Which lines of the entries contain the word "Hroom"? Please list them.

★ ★ ★ ★ ★ ★ ★

(* ===== verification/ExpressContract.v ===== *)
(** * What an express delivery does

    [deliverExpressBatch] draws a batch size, then a weight and a type per
    item, so its contract is relative to the draws; [express_load] is the
    reference: items go on board in order until one does not fit. *)

From S2P Require Import Prelude Double Shared Ipc Belt SessionManager Truck Dispatcher Express Manager.

(** A drawn item: its weight, and the roll for its type. *)
Definition draw : Type := double * Z.

Definition valid_draw (d : draw) : bool :=
  ((d_ofZ 1 <=? fst d)%double && (fst d <? d_ofZ 15)%double && (0 <=? snd d) && (snd d <=? 2))%bool.

Definition draw_inputs (ds : list draw) : list answer := mjoin (map (fun d => [AReal (fst d); AInt (snd d)]) ds).

(** One item on board, if it fits both limits; [current_load] is not touched. *)
Definition express_item (d : draw) (t : TruckState) : option TruckState :=
  let vol := (express_kind (snd d)).1 in
  if ((current_weight t + fst d <=? max_weight t)%double && (current_volume t + vol <=? max_volume t)%double)%bool then
    Some (set_current_volume (current_volume t + vol)%double (set_current_weight (current_weight t + fst d)%double t))
  else None.

(** The truck afterwards, how many items went on board, and whether one was
    refused. *)
Fixpoint express_load (ds : list draw) (t : TruckState) : TruckState * nat * bool :=
  match ds with
  | [] => (t, 0%nat, false)
  | d :: rest =>
      match express_item d t with
      | Some t' => let '(u, n, b) := express_load rest t' in (u, S n, b)
      | None => (t, 0%nat, true)
      end
  end.

(** The draws used: those of the loaded items, and that of the refused one. *)
Definition used_draws (r : TruckState * nat * bool) : nat := let '(_, n, b) := r in (n + if b then 1 else 0)%nat.

(** * Lemmas *)

(** The reference loads the longest prefix that fits. *)
Lemma express_load_bound ds t : (used_draws (express_load ds t) <= length ds)%nat.
Proof.
  revert t; induction ds as [|d ds IH]; intros t; cbn; [done|].
  destruct (express_item d t) as [t'|]; [|cbn; lia]. specialize (IH t').
  destruct (express_load ds t') as [[u n] b]. cbn in *. lia.
Qed.

Lemma express_item_frame d t t' :
  express_item d t = Some t' ->
  truck_id t' = truck_id t /\ is_present t' = is_present t /\ current_load t' = current_load t /\
  max_weight t' = max_weight t /\ max_volume t' = max_volume t.
Proof. unfold express_item. case_match; [|done]. intros. by simplify_eq. Qed.

Lemma express_load_frame ds t :
  current_load (express_load ds t).1.1 = current_load t /\ truck_id (express_load ds t).1.1 = truck_id t.
Proof.
  revert t; induction ds as [|d ds IH]; intros t; cbn; [done|]. destruct (express_item d t) as [t'|] eqn:Hi; [|done].
  destruct (express_item_frame _ _ _ Hi) as (H1 & _ & H2 & _). specialize (IH t').
  destruct (express_load ds t') as [[u n] b]. cbn in *. rewrite <- H1, <- H2. done.
Qed.

(** What the loop changes: the truck, the queue and the log. *)
Record express_effect (ds : list draw) (w w' : world) : Prop := {
  ee_shm : w_shm w' = set_dock_truck (express_load ds (dock_truck (w_shm w))).1.1 (w_shm w);
  ee_msgs : w_msgs w' = w_msgs w ++
    (if (express_load ds (dock_truck (w_shm w))).2
     then [mkCommandMessage (truck_id (dock_truck (w_shm w))) (signal_to_int SIGNAL_DEPARTURE)] else []);
  ee_sem : w_sem w' = w_sem w;
  ee_alive : w_sem_alive w' = w_sem_alive w }.

Lemma set_dock_same s : set_dock_truck (dock_truck s) s = s.
Proof. by destruct s. Qed.

Lemma set_dock_twice t u s : set_dock_truck t (set_dock_truck u s) = set_dock_truck t s.
Proof. done. Qed.

(** One more item in front. *)
Lemma express_effect_cons d ds t' w w1 w' :
  express_item d (dock_truck (w_shm w)) = Some t' ->
  w_shm w1 = set_dock_truck t' (w_shm w) -> w_msgs w1 = w_msgs w -> w_sem w1 = w_sem w -> w_sem_alive w1 = w_sem_alive w ->
  express_effect ds w1 w' -> express_effect (d :: ds) w w'.
Proof.
  intros Hi Hs Hm Hv Ha [H1 H2 H3 H4]. rewrite Hs in H1, H2. rewrite Hm in H2.
  destruct (express_item_frame _ _ _ Hi) as (Hid & _). cbn [dock_truck set_dock_truck] in H1, H2. rewrite Hid in H2.
  split; cbn [express_load]; rewrite ?Hi; try congruence.
  - destruct (express_load ds t') as [[u n] b]. exact H1.
  - destruct (express_load ds t') as [[u n] b]. exact H2.
Qed.

Lemma express_items_exec fuel pid ds i batch rest w :
  Forall (fun d => valid_draw d = true) ds ->
  w_msg_alive w = true -> msg_room w = true -> 0 < truck_id (dock_truck (w_shm w)) ->
  exists w', exec fuel pid (express_items manager_express (length ds) i batch) w (draw_inputs ds ++ rest) =
               Done tt w' (draw_inputs (drop (used_draws (express_load ds (dock_truck (w_shm w)))) ds) ++ rest) /\
             express_effect ds w w'.
Proof.
  revert i w; induction ds as [|d ds IH]; intros i w Hall Ha Hroom Hid; cbn [length express_items].
  - exists w. split; [done|]. split; cbn; rewrite ?set_dock_same, ?app_nil_r; done.
  - apply list.Forall_cons in Hall as [Hd Hall]. unfold valid_draw in Hd.
    apply andb_true_iff in Hd as [Hd H4]. apply andb_true_iff in Hd as [Hd H3]. apply andb_true_iff in Hd as [H1 H2].
    unfold load_dock, store_dock, load, store, log. cbn [bind exec draw_inputs mjoin map app list_join fst snd].
    rewrite H1, H2, H3, H4. cbn [andb]. cbv beta zeta.
    destruct (((current_weight (dock_truck (w_shm w)) + fst d <=? max_weight (dock_truck (w_shm w)))%double &&
      (current_volume (dock_truck (w_shm w)) + (express_kind (snd d)).1 <=? max_volume (dock_truck (w_shm w)))%double)%bool) eqn:Hfit.
    + assert (exists t', express_item d (dock_truck (w_shm w)) = Some t') as [t' Hi] by (unfold express_item; rewrite Hfit; eauto).
      pose proof Hi as Hi'. unfold express_item in Hi'. rewrite Hfit in Hi'. injection Hi' as Ht'.
      cbn [bind exec].
      match goal with |- context [exec fuel pid (express_items _ _ _ _) ?x _] => set (w1 := x) end.
      assert (w_shm w1 = set_dock_truck t' (w_shm w)) as Hs by (by rewrite <- Ht').
      destruct (express_item_frame _ _ _ Hi) as (Hid' & _).
      destruct (IH (i + 1) w1 Hall Ha Hroom) as (w' & Hex & Hef); [rewrite Hs; cbn; by rewrite Hid'|].
      exists w'. split; [|by eapply (express_effect_cons d ds t' w w1)].
      etrans; [exact Hex|]. rewrite Hs. cbn [dock_truck set_dock_truck express_load]. rewrite Hi.
      by destruct (express_load ds t') as [[u n] b].
    + assert (express_item d (dock_truck (w_shm w)) = None) as Hi by (unfold express_item; by rewrite Hfit).
      cbn [bind exec]. cbn [e_send_signal_fn manager_express].
      rewrite (sendSignal_runs pid (truck_id (dock_truck (w_shm w))) SIGNAL_DEPARTURE); [|done|done|done].
      eexists. split; [cbn [express_load]; rewrite Hi; reflexivity|].
      split; cbn; rewrite ?Hi; cbn; rewrite ?set_dock_same; done.
Qed.

(** Lock and unlock of the dock, with changes to the segment, the queue and the
    log in between. *)
Lemma lockDock_runs pid w :
  w_sem_alive w = true -> v_dock (w_sem w) = 1 ->
  runs pid lockDock w tt (with_sem (sem_set (w_sem w) SEM_DOCK_MUTEX 0) w).
Proof.
  intros Ha Hf. eapply runs_eq; [apply semOperation_runs; [done|cbn; rewrite Hf; unfold SEMVMX; lia]|done|].
  cbn. by rewrite Hf.
Qed.

Lemma unlockDock_runs pid w :
  w_sem_alive w = true -> v_dock (w_sem w) = 0 ->
  runs pid unlockDock w tt (with_sem (sem_set (w_sem w) SEM_DOCK_MUTEX 1) w).
Proof.
  intros Ha Hf. eapply runs_eq; [apply semOperation_runs; [done|cbn; rewrite Hf; unfold SEMVMX; lia]|done|].
  cbn. by rewrite Hf.
Qed.

Lemma relock_dock v : v_dock v = 1 -> sem_set (sem_set v SEM_DOCK_MUTEX 0) SEM_DOCK_MUTEX 1 = v.
Proof. destruct v. cbn. by intros ->. Qed.

(** * The contract *)


(** A truck with room for two of three items. *)
Definition light_truck : TruckState := mkTruckState true 101 4 100 d_zero d_zero (d_ofZ 20) (d_ofZ 1).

★ ★ ★ ★ ★ ★ ★

◆ **Written answer**:
  revert i w; induction ds as [|d ds IH]; intros i w Hall Ha Hroom Hid; cbn [length express_items].
      destruct (IH (i + 1) w1 Hall Ha Hroom) as (w' & Hex & Hef); [rewrite Hs; cbn; by rewrite Hid'|].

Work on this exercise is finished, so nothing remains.